§ HOW TO COMPLETE THIS TASK:
All lines in the records below with the word "wAddr" must be returned.

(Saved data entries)
● ● ● ●
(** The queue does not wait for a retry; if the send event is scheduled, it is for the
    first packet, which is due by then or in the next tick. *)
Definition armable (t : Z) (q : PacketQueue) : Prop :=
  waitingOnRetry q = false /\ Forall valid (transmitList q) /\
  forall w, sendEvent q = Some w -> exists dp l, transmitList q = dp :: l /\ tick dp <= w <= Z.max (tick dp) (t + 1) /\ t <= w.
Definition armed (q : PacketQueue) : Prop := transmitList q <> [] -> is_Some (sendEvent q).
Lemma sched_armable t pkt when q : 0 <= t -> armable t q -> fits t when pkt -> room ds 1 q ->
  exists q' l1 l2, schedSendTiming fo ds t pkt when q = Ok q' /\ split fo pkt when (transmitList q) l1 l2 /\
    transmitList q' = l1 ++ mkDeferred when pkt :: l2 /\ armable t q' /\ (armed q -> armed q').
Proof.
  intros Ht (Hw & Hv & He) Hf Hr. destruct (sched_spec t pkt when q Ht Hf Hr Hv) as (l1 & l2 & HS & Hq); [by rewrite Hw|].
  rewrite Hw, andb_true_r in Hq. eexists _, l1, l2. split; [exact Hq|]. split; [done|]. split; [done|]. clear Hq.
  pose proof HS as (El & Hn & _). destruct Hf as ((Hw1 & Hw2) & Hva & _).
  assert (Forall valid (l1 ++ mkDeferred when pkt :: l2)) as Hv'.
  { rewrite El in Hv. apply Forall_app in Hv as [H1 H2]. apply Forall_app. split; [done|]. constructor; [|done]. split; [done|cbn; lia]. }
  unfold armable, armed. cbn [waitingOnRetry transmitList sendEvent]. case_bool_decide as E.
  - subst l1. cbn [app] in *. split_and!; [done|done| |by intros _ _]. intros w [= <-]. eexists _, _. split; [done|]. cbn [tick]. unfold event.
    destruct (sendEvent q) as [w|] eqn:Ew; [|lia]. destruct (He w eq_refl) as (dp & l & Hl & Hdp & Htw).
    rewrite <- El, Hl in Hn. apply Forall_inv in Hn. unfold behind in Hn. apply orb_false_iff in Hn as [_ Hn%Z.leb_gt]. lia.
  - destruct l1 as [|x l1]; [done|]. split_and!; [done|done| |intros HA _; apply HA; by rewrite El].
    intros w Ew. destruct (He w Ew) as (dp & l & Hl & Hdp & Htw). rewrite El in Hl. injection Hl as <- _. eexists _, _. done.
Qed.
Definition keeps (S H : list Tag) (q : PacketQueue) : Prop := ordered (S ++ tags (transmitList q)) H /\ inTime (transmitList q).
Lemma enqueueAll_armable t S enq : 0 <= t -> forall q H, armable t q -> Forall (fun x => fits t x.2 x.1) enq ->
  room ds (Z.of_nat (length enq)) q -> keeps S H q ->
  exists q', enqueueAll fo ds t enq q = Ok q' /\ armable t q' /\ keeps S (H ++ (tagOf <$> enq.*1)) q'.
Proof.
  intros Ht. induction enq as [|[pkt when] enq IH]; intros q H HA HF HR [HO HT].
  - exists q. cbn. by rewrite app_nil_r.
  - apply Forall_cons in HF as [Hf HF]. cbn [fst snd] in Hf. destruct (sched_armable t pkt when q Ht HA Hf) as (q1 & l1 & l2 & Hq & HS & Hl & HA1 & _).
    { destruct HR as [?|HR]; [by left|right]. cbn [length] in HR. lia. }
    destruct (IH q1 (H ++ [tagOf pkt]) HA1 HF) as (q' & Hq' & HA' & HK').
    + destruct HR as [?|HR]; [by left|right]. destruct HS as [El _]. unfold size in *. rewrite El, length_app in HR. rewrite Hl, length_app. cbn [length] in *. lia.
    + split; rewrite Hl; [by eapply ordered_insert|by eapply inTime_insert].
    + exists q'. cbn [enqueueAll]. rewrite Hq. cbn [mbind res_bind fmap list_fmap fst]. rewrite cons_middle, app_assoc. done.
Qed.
● ● ● ●
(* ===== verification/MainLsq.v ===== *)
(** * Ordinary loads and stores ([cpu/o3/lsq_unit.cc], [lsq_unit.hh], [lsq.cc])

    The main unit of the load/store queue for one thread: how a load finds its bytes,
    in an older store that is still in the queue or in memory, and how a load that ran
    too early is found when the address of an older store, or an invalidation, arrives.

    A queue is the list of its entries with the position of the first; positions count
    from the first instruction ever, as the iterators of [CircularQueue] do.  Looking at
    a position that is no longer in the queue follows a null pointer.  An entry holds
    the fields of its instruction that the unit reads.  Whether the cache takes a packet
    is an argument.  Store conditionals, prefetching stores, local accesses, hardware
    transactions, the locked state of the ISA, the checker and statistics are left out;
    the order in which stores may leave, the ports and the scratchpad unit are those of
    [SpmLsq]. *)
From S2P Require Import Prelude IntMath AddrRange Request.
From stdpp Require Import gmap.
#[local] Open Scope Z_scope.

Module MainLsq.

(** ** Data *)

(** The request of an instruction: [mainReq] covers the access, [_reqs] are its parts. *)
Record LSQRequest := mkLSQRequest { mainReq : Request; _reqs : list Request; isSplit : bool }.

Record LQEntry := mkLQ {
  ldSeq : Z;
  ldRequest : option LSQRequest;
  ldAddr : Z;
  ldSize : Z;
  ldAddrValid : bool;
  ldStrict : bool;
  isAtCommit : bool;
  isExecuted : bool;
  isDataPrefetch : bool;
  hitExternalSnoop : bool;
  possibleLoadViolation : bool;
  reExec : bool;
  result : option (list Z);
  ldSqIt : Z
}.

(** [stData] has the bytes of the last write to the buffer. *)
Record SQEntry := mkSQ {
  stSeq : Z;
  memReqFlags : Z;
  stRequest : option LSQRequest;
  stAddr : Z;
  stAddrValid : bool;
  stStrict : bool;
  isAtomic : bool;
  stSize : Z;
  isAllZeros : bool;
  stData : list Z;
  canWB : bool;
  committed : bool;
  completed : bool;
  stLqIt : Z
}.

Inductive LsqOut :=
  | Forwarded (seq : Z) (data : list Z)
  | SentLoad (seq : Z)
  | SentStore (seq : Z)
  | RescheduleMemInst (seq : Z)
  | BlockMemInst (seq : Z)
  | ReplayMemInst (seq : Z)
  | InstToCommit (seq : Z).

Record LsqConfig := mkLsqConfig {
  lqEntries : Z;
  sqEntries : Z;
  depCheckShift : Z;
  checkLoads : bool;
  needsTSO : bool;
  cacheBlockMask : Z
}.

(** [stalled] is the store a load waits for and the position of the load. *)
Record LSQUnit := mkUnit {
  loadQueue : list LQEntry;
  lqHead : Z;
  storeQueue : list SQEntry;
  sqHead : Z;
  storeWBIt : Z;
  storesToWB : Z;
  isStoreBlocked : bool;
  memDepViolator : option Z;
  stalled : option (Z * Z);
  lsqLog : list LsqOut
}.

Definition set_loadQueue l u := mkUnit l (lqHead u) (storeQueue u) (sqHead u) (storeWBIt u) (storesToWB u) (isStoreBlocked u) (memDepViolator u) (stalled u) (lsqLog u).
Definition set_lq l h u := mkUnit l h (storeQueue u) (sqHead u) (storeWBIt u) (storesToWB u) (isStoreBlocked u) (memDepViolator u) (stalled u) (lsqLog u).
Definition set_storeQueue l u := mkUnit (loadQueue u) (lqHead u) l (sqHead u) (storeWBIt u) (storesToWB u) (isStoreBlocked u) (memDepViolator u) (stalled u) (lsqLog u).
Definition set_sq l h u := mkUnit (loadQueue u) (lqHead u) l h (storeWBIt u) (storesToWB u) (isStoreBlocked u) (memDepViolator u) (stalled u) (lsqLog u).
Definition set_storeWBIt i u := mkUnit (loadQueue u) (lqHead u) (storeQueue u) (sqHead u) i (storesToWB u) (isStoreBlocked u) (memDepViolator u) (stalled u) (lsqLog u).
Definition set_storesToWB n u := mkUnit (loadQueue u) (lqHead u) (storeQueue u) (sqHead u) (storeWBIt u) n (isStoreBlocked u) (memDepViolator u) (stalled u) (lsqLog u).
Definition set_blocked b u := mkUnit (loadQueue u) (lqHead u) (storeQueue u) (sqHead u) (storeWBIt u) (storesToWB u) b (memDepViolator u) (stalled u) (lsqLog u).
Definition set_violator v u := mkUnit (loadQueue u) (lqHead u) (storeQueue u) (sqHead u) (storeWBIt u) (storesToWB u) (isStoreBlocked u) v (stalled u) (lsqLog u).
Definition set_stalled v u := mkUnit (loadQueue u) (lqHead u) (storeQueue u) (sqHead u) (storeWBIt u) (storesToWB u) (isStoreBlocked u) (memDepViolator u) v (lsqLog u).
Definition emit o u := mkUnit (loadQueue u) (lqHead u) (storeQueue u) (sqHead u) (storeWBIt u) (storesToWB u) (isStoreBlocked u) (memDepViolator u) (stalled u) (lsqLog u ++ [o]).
● ● ● ●
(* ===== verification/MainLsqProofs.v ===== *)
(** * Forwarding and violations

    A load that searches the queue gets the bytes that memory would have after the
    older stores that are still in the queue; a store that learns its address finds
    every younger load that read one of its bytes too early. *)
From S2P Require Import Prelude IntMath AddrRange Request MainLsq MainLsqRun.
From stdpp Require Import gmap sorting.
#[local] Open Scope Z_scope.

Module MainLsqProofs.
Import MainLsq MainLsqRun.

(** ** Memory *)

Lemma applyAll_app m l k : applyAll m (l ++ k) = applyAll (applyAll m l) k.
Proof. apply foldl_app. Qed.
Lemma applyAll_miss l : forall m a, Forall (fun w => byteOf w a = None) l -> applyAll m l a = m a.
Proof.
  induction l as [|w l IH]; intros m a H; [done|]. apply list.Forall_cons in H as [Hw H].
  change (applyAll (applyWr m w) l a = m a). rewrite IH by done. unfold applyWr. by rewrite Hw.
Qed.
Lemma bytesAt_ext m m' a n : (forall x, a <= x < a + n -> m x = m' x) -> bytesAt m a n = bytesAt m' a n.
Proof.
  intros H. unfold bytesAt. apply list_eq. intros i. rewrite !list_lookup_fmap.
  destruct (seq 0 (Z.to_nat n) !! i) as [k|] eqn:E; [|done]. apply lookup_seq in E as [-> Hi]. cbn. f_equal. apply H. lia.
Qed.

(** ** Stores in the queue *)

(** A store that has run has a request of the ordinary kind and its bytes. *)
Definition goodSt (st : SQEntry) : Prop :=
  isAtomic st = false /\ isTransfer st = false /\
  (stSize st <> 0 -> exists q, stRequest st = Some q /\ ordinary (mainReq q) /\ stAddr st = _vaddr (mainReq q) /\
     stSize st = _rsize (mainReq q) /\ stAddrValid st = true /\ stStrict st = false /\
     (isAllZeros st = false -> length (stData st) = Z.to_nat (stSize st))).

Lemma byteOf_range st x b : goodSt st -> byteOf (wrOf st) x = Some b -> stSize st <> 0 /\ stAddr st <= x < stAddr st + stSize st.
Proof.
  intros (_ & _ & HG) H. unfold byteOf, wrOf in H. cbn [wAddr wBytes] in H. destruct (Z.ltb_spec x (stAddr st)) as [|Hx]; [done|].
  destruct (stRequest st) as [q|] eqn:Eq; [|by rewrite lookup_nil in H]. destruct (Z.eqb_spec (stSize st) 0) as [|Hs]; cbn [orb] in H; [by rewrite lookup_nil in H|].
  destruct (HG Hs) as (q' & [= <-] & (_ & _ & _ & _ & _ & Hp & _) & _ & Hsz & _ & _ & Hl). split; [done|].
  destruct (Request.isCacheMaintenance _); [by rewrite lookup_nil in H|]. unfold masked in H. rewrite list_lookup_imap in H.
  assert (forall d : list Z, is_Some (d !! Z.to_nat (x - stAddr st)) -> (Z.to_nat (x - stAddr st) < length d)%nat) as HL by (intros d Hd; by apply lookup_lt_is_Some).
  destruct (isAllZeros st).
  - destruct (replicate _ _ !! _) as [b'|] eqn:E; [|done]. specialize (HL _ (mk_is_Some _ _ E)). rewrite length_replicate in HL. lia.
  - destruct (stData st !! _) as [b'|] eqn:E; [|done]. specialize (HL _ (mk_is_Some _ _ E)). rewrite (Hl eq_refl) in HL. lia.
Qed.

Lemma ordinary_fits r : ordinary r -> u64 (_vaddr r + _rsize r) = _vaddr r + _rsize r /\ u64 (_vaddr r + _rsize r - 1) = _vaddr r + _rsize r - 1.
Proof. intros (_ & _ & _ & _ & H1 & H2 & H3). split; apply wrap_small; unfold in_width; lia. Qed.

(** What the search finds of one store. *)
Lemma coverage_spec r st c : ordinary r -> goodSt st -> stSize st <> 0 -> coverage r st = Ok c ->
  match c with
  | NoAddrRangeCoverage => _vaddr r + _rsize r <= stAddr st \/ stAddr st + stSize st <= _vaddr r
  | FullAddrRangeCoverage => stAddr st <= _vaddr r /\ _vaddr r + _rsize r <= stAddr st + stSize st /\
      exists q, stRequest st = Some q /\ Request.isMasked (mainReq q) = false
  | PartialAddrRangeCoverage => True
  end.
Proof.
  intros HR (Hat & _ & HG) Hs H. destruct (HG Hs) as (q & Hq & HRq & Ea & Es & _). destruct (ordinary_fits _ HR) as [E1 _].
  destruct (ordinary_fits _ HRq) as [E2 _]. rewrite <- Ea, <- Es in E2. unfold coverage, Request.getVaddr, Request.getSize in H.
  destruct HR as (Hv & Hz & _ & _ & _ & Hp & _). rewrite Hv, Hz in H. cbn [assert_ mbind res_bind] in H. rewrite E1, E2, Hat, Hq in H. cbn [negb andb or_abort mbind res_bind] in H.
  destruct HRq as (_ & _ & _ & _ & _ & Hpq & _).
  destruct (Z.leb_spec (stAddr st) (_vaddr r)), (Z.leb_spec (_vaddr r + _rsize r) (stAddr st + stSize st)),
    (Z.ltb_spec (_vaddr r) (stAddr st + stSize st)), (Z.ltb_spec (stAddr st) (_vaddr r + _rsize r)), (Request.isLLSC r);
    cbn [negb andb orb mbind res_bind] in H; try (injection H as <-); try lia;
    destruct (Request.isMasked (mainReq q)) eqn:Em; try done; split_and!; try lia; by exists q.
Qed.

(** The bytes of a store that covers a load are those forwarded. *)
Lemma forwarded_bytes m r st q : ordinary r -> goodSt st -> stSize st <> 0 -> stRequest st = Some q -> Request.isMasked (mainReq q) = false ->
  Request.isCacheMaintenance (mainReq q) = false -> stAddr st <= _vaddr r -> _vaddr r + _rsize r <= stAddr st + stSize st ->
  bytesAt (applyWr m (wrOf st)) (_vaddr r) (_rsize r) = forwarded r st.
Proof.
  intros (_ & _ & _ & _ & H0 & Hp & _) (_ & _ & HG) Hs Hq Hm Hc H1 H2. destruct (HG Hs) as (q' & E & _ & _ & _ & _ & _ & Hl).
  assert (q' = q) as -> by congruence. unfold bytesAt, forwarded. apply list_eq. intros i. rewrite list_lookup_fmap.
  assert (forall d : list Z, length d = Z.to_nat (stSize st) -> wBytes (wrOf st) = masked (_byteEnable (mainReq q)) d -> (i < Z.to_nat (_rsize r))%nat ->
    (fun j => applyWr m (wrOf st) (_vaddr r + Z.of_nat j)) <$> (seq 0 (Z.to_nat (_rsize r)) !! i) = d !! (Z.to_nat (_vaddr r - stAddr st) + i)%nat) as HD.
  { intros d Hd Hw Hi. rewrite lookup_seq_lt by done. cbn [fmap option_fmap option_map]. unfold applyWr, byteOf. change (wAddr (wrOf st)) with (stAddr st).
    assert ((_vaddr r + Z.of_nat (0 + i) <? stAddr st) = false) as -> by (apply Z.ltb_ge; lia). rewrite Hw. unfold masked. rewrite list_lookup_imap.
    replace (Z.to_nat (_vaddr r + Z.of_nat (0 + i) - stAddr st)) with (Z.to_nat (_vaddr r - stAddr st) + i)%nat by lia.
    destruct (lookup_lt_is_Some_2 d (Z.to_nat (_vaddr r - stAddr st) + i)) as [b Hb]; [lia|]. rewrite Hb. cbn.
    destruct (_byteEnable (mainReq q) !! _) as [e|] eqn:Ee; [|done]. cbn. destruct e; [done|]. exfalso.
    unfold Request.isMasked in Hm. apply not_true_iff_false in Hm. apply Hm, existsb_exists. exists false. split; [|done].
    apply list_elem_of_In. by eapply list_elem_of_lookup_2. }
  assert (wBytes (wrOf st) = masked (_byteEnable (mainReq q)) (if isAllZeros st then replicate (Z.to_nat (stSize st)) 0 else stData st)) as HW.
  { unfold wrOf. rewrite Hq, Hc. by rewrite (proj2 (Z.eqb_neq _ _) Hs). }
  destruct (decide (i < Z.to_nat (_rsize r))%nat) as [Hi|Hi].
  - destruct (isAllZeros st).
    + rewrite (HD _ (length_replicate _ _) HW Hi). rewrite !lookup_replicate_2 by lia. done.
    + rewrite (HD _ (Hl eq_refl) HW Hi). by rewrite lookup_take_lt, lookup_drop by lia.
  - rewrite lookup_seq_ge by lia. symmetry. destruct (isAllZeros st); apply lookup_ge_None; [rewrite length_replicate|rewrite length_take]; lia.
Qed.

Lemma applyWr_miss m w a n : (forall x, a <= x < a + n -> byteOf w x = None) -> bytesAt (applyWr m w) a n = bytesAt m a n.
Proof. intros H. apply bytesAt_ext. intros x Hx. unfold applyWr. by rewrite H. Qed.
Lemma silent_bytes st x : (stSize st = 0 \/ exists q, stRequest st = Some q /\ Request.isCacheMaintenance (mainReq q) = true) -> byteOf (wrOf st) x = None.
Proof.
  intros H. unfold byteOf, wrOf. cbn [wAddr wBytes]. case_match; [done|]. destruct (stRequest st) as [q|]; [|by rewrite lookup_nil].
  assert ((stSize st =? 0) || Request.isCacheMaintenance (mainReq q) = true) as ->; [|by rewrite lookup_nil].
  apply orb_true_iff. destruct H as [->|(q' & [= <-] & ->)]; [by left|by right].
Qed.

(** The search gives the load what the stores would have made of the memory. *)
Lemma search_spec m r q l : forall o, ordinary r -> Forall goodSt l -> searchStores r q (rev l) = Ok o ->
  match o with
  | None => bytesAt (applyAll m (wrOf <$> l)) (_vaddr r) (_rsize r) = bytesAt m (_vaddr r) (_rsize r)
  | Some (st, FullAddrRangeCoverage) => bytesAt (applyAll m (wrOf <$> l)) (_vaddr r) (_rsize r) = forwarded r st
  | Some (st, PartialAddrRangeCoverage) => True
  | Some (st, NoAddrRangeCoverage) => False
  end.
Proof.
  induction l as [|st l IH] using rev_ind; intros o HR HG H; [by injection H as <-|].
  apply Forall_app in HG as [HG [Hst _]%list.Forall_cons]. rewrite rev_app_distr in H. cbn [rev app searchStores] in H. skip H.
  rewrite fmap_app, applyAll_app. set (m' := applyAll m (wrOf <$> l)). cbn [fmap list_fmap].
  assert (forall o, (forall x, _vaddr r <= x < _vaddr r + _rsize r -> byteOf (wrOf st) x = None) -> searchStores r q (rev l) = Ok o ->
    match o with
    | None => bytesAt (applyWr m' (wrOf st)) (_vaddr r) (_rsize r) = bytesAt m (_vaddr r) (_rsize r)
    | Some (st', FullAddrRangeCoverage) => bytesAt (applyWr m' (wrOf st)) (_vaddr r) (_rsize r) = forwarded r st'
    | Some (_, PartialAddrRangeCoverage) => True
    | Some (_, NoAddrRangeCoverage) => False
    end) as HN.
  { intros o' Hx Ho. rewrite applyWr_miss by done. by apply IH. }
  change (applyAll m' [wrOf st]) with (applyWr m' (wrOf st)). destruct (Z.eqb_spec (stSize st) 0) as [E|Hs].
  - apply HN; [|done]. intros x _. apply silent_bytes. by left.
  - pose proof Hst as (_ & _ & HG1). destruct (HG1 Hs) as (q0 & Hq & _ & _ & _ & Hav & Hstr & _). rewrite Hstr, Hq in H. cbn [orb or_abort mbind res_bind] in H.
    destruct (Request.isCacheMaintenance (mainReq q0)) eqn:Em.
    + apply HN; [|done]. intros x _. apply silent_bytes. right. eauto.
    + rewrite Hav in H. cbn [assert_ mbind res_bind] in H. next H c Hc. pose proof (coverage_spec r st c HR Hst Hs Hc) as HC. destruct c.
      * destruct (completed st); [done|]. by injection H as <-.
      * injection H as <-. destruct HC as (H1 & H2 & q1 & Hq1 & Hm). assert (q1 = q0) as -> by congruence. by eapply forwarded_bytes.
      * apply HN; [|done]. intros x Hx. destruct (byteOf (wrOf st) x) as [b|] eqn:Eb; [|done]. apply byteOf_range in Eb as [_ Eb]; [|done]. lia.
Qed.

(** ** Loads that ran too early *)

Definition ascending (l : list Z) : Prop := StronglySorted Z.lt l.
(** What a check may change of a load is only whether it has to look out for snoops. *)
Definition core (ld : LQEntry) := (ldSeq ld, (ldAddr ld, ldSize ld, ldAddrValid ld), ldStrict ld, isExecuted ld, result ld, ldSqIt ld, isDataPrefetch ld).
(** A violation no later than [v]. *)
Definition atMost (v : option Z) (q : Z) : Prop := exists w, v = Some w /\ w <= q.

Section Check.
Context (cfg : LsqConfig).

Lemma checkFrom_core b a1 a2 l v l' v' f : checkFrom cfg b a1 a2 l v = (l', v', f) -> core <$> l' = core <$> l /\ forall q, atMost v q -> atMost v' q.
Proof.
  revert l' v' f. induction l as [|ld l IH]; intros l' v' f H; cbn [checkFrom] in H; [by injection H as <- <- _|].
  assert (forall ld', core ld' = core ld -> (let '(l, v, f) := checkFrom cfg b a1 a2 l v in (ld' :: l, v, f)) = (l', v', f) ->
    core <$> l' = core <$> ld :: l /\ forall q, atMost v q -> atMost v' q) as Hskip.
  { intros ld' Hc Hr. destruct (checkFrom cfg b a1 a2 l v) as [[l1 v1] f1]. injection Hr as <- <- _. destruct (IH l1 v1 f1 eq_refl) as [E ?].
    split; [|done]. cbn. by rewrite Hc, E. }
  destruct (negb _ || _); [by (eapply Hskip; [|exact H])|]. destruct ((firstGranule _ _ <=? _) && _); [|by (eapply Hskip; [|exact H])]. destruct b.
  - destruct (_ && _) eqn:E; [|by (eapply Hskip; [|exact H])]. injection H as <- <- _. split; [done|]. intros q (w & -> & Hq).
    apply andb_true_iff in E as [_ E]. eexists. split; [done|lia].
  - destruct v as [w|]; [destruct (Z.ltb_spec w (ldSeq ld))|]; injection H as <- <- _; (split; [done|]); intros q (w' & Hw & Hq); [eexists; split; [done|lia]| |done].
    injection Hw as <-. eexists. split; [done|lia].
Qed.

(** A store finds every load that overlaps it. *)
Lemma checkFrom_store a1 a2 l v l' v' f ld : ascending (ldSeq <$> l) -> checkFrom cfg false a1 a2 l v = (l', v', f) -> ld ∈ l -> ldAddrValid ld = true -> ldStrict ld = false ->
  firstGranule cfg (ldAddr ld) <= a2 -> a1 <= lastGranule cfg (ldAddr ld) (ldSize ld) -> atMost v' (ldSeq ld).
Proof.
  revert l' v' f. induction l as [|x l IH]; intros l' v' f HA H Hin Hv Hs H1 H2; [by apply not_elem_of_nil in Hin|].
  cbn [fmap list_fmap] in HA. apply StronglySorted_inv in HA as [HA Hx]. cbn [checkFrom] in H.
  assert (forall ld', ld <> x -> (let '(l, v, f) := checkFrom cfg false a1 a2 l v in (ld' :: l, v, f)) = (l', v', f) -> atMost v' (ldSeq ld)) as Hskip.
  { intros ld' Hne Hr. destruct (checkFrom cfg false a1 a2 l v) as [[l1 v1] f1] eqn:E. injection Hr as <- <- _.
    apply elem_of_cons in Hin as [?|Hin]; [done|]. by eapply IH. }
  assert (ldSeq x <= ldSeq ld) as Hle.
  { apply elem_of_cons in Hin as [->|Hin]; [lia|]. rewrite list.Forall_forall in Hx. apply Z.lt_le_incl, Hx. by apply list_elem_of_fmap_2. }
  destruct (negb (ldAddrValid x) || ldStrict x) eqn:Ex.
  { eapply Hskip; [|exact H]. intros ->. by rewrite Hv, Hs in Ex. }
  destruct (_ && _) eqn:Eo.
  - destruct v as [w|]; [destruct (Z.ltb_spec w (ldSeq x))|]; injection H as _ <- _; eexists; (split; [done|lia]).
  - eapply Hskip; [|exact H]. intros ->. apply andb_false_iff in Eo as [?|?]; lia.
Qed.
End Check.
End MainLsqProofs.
● ● ● ●
§ TASK ANSWER:
  intros (_ & _ & HG) H. unfold byteOf, wrOf in H. cbn [wAddr wBytes] in H. destruct (Z.ltb_spec x (stAddr st)) as [|Hx]; [done|].
  { intros d Hd Hw Hi. rewrite lookup_seq_lt by done. cbn [fmap option_fmap option_map]. unfold applyWr, byteOf. change (wAddr (wrOf st)) with (stAddr st).
  intros H. unfold byteOf, wrOf. cbn [wAddr wBytes]. case_match; [done|]. destruct (stRequest st) as [q|]; [|by rewrite lookup_nil].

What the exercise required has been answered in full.